• _Task description_:
Pick out every line in the data below that holds "Module".

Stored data
(* ===== verification/Slab.v ===== *)
(** * Size classes, [Cache_Mgr::init] and [Cache_Mgr::get_class_id] of [src/src/cache.cpp]

    Items are allocated in classes of fixed sizes, each about [factor] times the
    one before.  [factor] is a [double]: the arithmetic of the table is binary64
    arithmetic, rounded to nearest, of the library's [SpecFloat]. *)

From S2P Require Import Prelude.
From Stdlib Require Import SpecFloat FloatOps.

(** ** binary64 *)
Module Double.
Definition of_Z (z : Z) : spec_float := binary_normalize 53 1024 z 0 false.
Definition mul : spec_float -> spec_float -> spec_float := SFmul 53 1024.
Definition div : spec_float -> spec_float -> spec_float := SFdiv 53 1024.
Definition leb : spec_float -> spec_float -> bool := SFleb.
(** [(uint32_t)x], for an [x] it can represent; otherwise undefined. *)
Definition to_u32 (x : spec_float) : option Z :=
  let z := match x with
           | S754_zero _ => Some 0
           | S754_finite false m e => Some (if e >=? 0 then Zpos m * 2 ^ e else Zpos m / 2 ^ (- e))
           | _ => None
           end in
  match z with Some z => if z <? 2 ^ 32 then Some z else None | None => None end.
End Double.

Definition sizeof_Cache_Item : Z := 80.
Definition CHUNK_ALIGN_BYTES : Z := 8.
Definition CLASSID_MIN : Z := 1.
Definition CLASSID_MAX : Z := 200.

(** The members of [Cache_Mgr] about classes, [cache.h] lines 270-276. *)
Record slab := mkslab {
  max_size_ : list Z;
  class_id_max_ : Z;
  last_class_id_ : Z;
  free_cache_max_count : list Z
}.

Module Slab.
(** The constructor, lines 118-125 and 140. *)
Definition start : slab :=
  mkslab (replicate 200 0) 0 CLASSID_MIN (replicate 200 0).

(** An assignment to an element of an array; none past its end. *)
Definition assign (l : list Z) (i v : Z) : option (list Z) :=
  if (Z.to_nat i <? length l)%nat then Some (<[Z.to_nat i := v]> l) else None.

(** [size += CHUNK_ALIGN_BYTES - (size % CHUNK_ALIGN_BYTES)], lines 157-159. *)
Definition align (size : Z) : Z :=
  if size mod CHUNK_ALIGN_BYTES =? 0 then size
  else u32 (size + (CHUNK_ALIGN_BYTES - size mod CHUNK_ALIGN_BYTES)).

(** The loop of [init], lines 155-170; it ends at [CLASSID_MAX] at the latest. *)
Fixpoint init_loop (fuel : nat) (limit factor : spec_float) (size : Z) (s : slab) : option slab :=
  match fuel with
  | O => None
  | S fuel =>
      if (class_id_max_ s <? CLASSID_MAX) && Double.leb (Double.of_Z size) limit then
        let size := align size in
        let id := class_id_max_ s in
        let n := 1024 * 1024 / size in
        let n := if n >? 1000 then 1000 else n in
        match assign (max_size_ s) id size, assign (free_cache_max_count s) id n,
              Double.to_u32 (Double.mul (Double.of_Z size) factor) with
        | Some ms, Some fc, Some size =>
            init_loop fuel limit factor size
              (s <| max_size_ := ms |> <| free_cache_max_count := fc |> <| class_id_max_ := id + 1 |>)
        | _, _, _ => None
        end
      else Some s
  end.

(** Lines 146-172, without [mem_limit_]. *)
Definition init (item_size_max item_size_min : Z) (factor : spec_float) (s : slab) : option slab :=
  let size := u32 (sizeof_Cache_Item + item_size_min) in
  let limit := Double.div (Double.of_Z (sizeof_Cache_Item + item_size_max)) factor in
  match init_loop 201 limit factor size (s <| class_id_max_ := CLASSID_MIN |>) with
  | Some s =>
      match assign (max_size_ s) (class_id_max_ s) (u32 (sizeof_Cache_Item + item_size_max)) with
      | Some ms => Some (s <| max_size_ := ms |>)
      | None => None
      end
  | None => None
  end.

(** Reading an element of an array. *)
Definition at_ (l : list Z) (i : Z) : option Z := if i <? 0 then None else l !! Z.to_nat i.

(** [get_class_id], lines 176-199: the two loops, and the function. *)
Fixpoint down (fuel : nat) (ms : list Z) (size class_id : Z) : option Z :=
  match fuel with
  | O => None
  | S fuel =>
      if class_id >=? CLASSID_MIN then
        match at_ ms (class_id - 1) with
        | Some m => if size >? m then Some class_id else down fuel ms size (class_id - 1)
        | None => None
        end
      else Some class_id
  end.
(** The class found, or [Some None] if there is none. *)
Fixpoint up (fuel : nat) (ms : list Z) (id_max size class_id : Z) : option (option Z) :=
  match fuel with
  | O => None
  | S fuel =>
      if class_id <=? id_max then
        match at_ ms class_id with
        | Some m => if size <=? m then Some (Some class_id) else up fuel ms id_max size (class_id + 1)
        | None => None
        end
      else Some None
  end.
Definition get_class_id (size : Z) : ST slab Z :=
  s ← gets id;
  let class_id := last_class_id_ s in
  m ← the (at_ (max_size_ s) class_id);
  if size <? m then
    m1 ← the (at_ (max_size_ s) (class_id - 1));
    if size >? m1 then mret class_id
    else
      class_id ← the (down 201 (max_size_ s) size (class_id - 1));
      modify (fun s => s <| last_class_id_ := class_id |>);;
      mret class_id
  else
    r ← the (up 201 (max_size_ s) (class_id_max_ s) size class_id);
    match r with
    | Some class_id => modify (fun s => s <| last_class_id_ := class_id |>);; mret class_id
    | None => mret 0
    end.
End Slab.

(** ** The table is sound

    The sizes grow strictly from [0] at index 0 to the largest class, and every
    index the code uses is inside the array. *)
Definition size_of (s : slab) (i : Z) : Z := default 0 (max_size_ s !! Z.to_nat i).

Record slab_wf (s : slab) : Prop := {
  wf_length : length (max_size_ s) = 200%nat;
  wf_counts : length (free_cache_max_count s) = 200%nat;
  wf_zero : size_of s 0 = 0;
  wf_max : 1 <= class_id_max_ s <= 199;
  wf_last : 0 <= last_class_id_ s <= class_id_max_ s;
  wf_grow : forall i, 1 <= i <= class_id_max_ s -> size_of s (i - 1) < size_of s i
}.

(** Everything of the table but the class found last. *)
Definition same_classes (s s' : slab) : Prop :=
  s' = s <| last_class_id_ := last_class_id_ s' |>.

(** The class of a size: the least that fits, or 0. *)
Definition class_for (s : slab) (size c : Z) : Prop :=
  (1 <= c <= class_id_max_ s /\ size_of s (c - 1) < size <= size_of s c) \/
  (c = 0 /\ (size = 0 \/ size_of s (class_id_max_ s) < size)).

(** The table as a computation: an interval of classes checked one by one. *)
Fixpoint growing (ms : list Z) (n : nat) : bool :=
  match n, ms with
  | S n, a :: (b :: _) as ms => (a <? b) && growing ms n
  | O, _ => true
  | _, _ => false
  end.
Definition slab_ok (s : slab) : bool :=
  (length (max_size_ s) =? 200)%nat && (length (free_cache_max_count s) =? 200)%nat &&
  (size_of s 0 =? 0) && (1 <=? class_id_max_ s) && (class_id_max_ s <=? 199) &&
  (0 <=? last_class_id_ s) && (last_class_id_ s <=? class_id_max_ s) &&
  growing (max_size_ s) (Z.to_nat (class_id_max_ s)).

Module SlabFacts.
Import Slab.

Lemma at_size_of s i : slab_wf s -> 0 <= i <= class_id_max_ s -> at_ (max_size_ s) i = Some (size_of s i).
Proof.
  intros [Hl _ _ Hm _ _] Hi. unfold at_, size_of. destruct (Z.ltb_spec i 0); [lia|].
  destruct (lookup_lt_is_Some_2 (max_size_ s) (Z.to_nat i)) as [m Hm']; [lia|]. by rewrite Hm'.
Qed.

Lemma size_of_mono s i j : slab_wf s -> 0 <= i <= j -> j <= class_id_max_ s -> size_of s i <= size_of s j.
Proof.
  intros Hwf Hij Hj. replace j with (i + Z.of_nat (Z.to_nat (j - i))) in * by lia.
  set (n := Z.to_nat (j - i)) in *. clearbody n. assert (0 <= i) as Hi by lia. clear Hij.
  induction n as [|n IH]; [by rewrite Z.add_0_r|].
  pose proof (wf_grow _ Hwf (i + Z.of_nat (S n)) ltac:(split; lia)) as Hg.
  replace (i + Z.of_nat (S n) - 1) with (i + Z.of_nat n) in Hg by lia. specialize (IH ltac:(lia)). lia.
Qed.

Lemma growing_at ms n i a b :
  growing ms n = true -> (i < n)%nat -> ms !! i = Some a -> ms !! S i = Some b -> a < b.
Proof.
  revert ms i. induction n as [|n IH]; intros [|x [|y ms]] i Hg Hi Ha Hb; try done; try lia.
  cbn [growing] in Hg. apply andb_prop in Hg as [Hxy Hg]. destruct i as [|i].
  - injection Ha as ->. injection Hb as ->. by apply Z.ltb_lt.
  - eapply (IH (y :: ms) i); [done|lia|exact Ha|exact Hb].
Qed.

Lemma slab_ok_wf s : slab_ok s = true -> slab_wf s.
Proof.
  unfold slab_ok. intros H. repeat (apply andb_prop in H as [H ?]).
  repeat match goal with
         | H : (_ =? _)%nat = true |- _ => apply Nat.eqb_eq in H
         | H : (_ =? _) = true |- _ => apply Z.eqb_eq in H
         | H : (_ <=? _) = true |- _ => apply Z.leb_le in H
         end.
  split; try done. intros i Hi.
  destruct (lookup_lt_is_Some_2 (max_size_ s) (Z.to_nat (i - 1))) as [a Ha]; [lia|].
  destruct (lookup_lt_is_Some_2 (max_size_ s) (Z.to_nat i)) as [b Hb]; [lia|].
  unfold size_of. rewrite Ha, Hb. cbn. eapply (growing_at _ _ (Z.to_nat (i - 1))); [eassumption|lia|exact Ha|].
  by replace (S (Z.to_nat (i - 1))) with (Z.to_nat i) by lia.
Qed.

Lemma down_spec s fuel size c :
  slab_wf s -> 0 <= size -> 0 <= c < class_id_max_ s -> (Z.to_nat c < fuel)%nat -> size <= size_of s c ->
  exists r, down fuel (max_size_ s) size c = Some r /\ 0 <= r <= c /\
    ((r = 0 /\ size = 0) \/ (1 <= r /\ size_of s (r - 1) < size <= size_of s r)).
Proof.
  intros Hwf H0. revert c. induction fuel as [|fuel IH]; intros c Hc Hf Hs; [lia|]. cbn [down].
  unfold CLASSID_MIN. destruct (Z.geb_spec c 1).
  - rewrite at_size_of by (done || lia). destruct (Z.gtb_spec size (size_of s (c - 1))).
    + exists c. split; [done|]. split; [lia|right; lia].
    + destruct (IH (c - 1)) as (r&Hr&Hrc&Hd); [lia..|]. exists r. split; [done|]. split; [lia|done].
  - assert (c = 0) as -> by lia. exists 0. split; [done|]. split; [lia|left].
    rewrite (wf_zero _ Hwf) in Hs. lia.
Qed.

Lemma up_spec s fuel size c :
  slab_wf s -> 0 <= c -> c = 0 \/ size_of s (c - 1) < size ->
  0 < size -> c <= class_id_max_ s + 1 -> (Z.to_nat (class_id_max_ s + 1 - c) < fuel)%nat ->
  exists r, up fuel (max_size_ s) (class_id_max_ s) size c = Some r /\
    match r with
    | Some r => 1 <= r <= class_id_max_ s /\ size_of s (r - 1) < size <= size_of s r
    | None => size_of s (class_id_max_ s) < size
    end.
Proof.
  intros Hwf H0 Hlt Hpos. revert c H0 Hlt. induction fuel as [|fuel IH]; intros c H0 Hlt Hc Hf; [lia|].
  cbn [up]. destruct (Z.leb_spec c (class_id_max_ s)).
  - rewrite at_size_of by (done || lia). destruct (Z.leb_spec size (size_of s c)).
    + exists (Some c). split; [done|]. destruct Hlt as [-> |Hlt]; [rewrite (wf_zero _ Hwf) in *; lia|].
      assert (c <> 0) by (intros ->; rewrite (wf_zero _ Hwf) in *; lia). lia.
    + apply IH; [lia|right; replace (c + 1 - 1) with c by lia; lia|lia..].
  - assert (c = class_id_max_ s + 1) as -> by lia. exists None. split; [done|].
    destruct Hlt as [? |Hlt]; [pose proof (wf_max _ Hwf); lia|].
    by replace (class_id_max_ s + 1 - 1) with (class_id_max_ s) in Hlt by lia.
Qed.

Lemma get_class_id_spec s size :
  slab_wf s -> 0 <= size ->
  wp (get_class_id size) s (fun c s' => slab_wf s' /\ same_classes s s' /\ class_for s size c).
Proof.
  intros Hwf Hpos. pose proof (wf_last _ Hwf) as Hl. pose proof (wf_max _ Hwf) as Hm.
  assert (forall c, 0 <= c <= class_id_max_ s -> slab_wf (s <| last_class_id_ := c |>)) as Hset.
  { intros c Hc. destruct Hwf. by split. }
  unfold get_class_id. do 2 wp_step. unfold id. wp_steps.
  eapply wp_the; [by apply at_size_of|]. destruct (Z.ltb_spec size (size_of s (last_class_id_ s))) as [Hlt|Hge].
  - assert (last_class_id_ s <> 0) by (intros E; rewrite E, (wf_zero _ Hwf) in Hlt; lia).
    wp_steps. eapply wp_the; [apply at_size_of; [done|lia]|].
    destruct (Z.gtb_spec size (size_of s (last_class_id_ s - 1))).
    + wp_steps. split; [done|]. split; [by destruct s|left; lia].
    + destruct (down_spec s 201 size (last_class_id_ s - 1)) as (r&Hr&Hrc&Hd); [done|lia..|].
      wp_steps. split; [apply Hset; lia|]. split; [by destruct s|].
      destruct Hd as [[-> ->]|Hd]; [right; auto|left; lia].
  - destruct (decide (size = 0)) as [-> |Hnz].
    + assert (last_class_id_ s = 0) as E.
      { destruct (decide (last_class_id_ s = 0)); [done|].
        pose proof (size_of_mono s 0 (last_class_id_ s - 1) Hwf ltac:(lia) ltac:(lia)).
        pose proof (wf_grow _ Hwf (last_class_id_ s) ltac:(lia)). rewrite (wf_zero _ Hwf) in *. lia. }
      rewrite E. wp_steps. eapply wp_the.
      { cbn [up]. destruct (Z.leb_spec 0 (class_id_max_ s)); [|lia].
        rewrite at_size_of by (done || lia). rewrite (wf_zero _ Hwf). reflexivity. }
      wp_steps. split; [apply Hset; lia|]. split; [by destruct s|right; auto].
    + destruct (up_spec s 201 size (last_class_id_ s)) as (r&Hr&Hd); [done|lia| |lia|lia|lia|].
      { destruct (decide (last_class_id_ s = 0)); [by left|right].
        pose proof (wf_grow _ Hwf (last_class_id_ s) ltac:(lia)). lia. }
      wp_steps. destruct r as [r|]; wp_steps.
      * split; [apply Hset; lia|]. split; [by destruct s|left; lia].
      * split; [done|]. split; [by destruct s|right; auto].
Qed.
End SlabFacts.

(** ** Properties *)

(** The settings [Settings::init] starts with, [settings.cpp]: items of at most
    5 MiB, at least 48 bytes, classes that grow by a quarter. *)
Definition five_quarters : spec_float := Double.div (Double.of_Z 5) (Double.of_Z 4).
Definition default_slab : option slab := Slab.init (5 * 1024 * 1024) 48 five_quarters Slab.start.

(** With the default settings the table of classes has 48 strictly growing
    sizes, multiples of 8 up to the last, and every index stays inside it. *)
Theorem default_classes_sound :
  exists s, default_slab = Some s /\ slab_wf s /\ class_id_max_ s = 48 /\
    size_of s 1 = sizeof_Cache_Item + 48 /\ size_of s 48 = sizeof_Cache_Item + 5 * 1024 * 1024 /\
    Forall (fun m => m mod CHUNK_ALIGN_BYTES = 0) (max_size_ s).
Proof.
  eexists. split; [by vm_compute|]. split; [apply SlabFacts.slab_ok_wf; by vm_compute|].
  do 3 (split; [by vm_compute|]). apply (bool_decide_unpack _). by vm_compute.
Qed.

(** C27. The class of a size is the least whose items can hold it, or 0 if none
    can, whatever class was asked for before: the search from the last class
    found agrees with a search of the whole table. *)
Theorem get_class_id_least s size :
  slab_wf s -> 0 <= size ->
  wp (Slab.get_class_id size) s (fun c s' =>
    slab_wf s' /\ same_classes s s' /\
    (c = 0 <-> size = 0 \/ forall i, 1 <= i <= class_id_max_ s -> size_of s i < size) /\
    (c <> 0 -> 1 <= c <= class_id_max_ s /\ size <= size_of s c /\
               forall i, 1 <= i < c -> size_of s i < size)).
Proof.
  intros Hwf Hpos. pose proof (wf_max _ Hwf). eapply wp_mono; [by apply SlabFacts.get_class_id_spec|].
  intros c s' (Hwf'&Hs&Hc). split; [done|]. split; [done|].
  pose proof (fun i j => SlabFacts.size_of_mono s i j Hwf) as Hmono.
  destruct Hc as [[Hc Hb]|[-> Hb]].
  - split; [split; [lia|]|].
    + intros [-> |Hall].
      * pose proof (Hmono 0 (c - 1)). rewrite (wf_zero _ Hwf) in *. lia.
      * specialize (Hall c). lia.
    + intros _. split; [done|]. split; [lia|]. intros i Hi. pose proof (Hmono i (c - 1)). lia.
  - split; [|done]. split; [|done]. intros _. destruct Hb as [-> |Hb]; [by left|right].
    intros i Hi. pose proof (Hmono i (class_id_max_ s)). lia.
Qed.

Lemma get_class_id_least_witness :
  exists s, default_slab = Some s /\
    wp (Slab.get_class_id 161) s (fun c _ => c <> 0 -> 161 <= size_of s c).
Proof.
  eexists. split; [by vm_compute|]. eapply wp_mono.
  - apply (get_class_id_least _ 161); [apply SlabFacts.slab_ok_wf; by vm_compute|lia].
  - intros c s' (_&_&_&H) Hc. by apply H.
Defined.

(** [init] writes past the end of [max_size_] when the classes grow too
    slowly: a factor of 1.01, which the settings accept, fills all 200 entries
    and then assigns the size of the largest item to a 201st. *)
Theorem init_slow_factor_out_of_bounds :
  Slab.init (5 * 1024 * 1024) 48 (Double.div (Double.of_Z 101) (Double.of_Z 100)) Slab.start = None.
Proof. by vm_compute. Qed.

• _Result for this task_:
Module Double.
Module Slab.
Module SlabFacts.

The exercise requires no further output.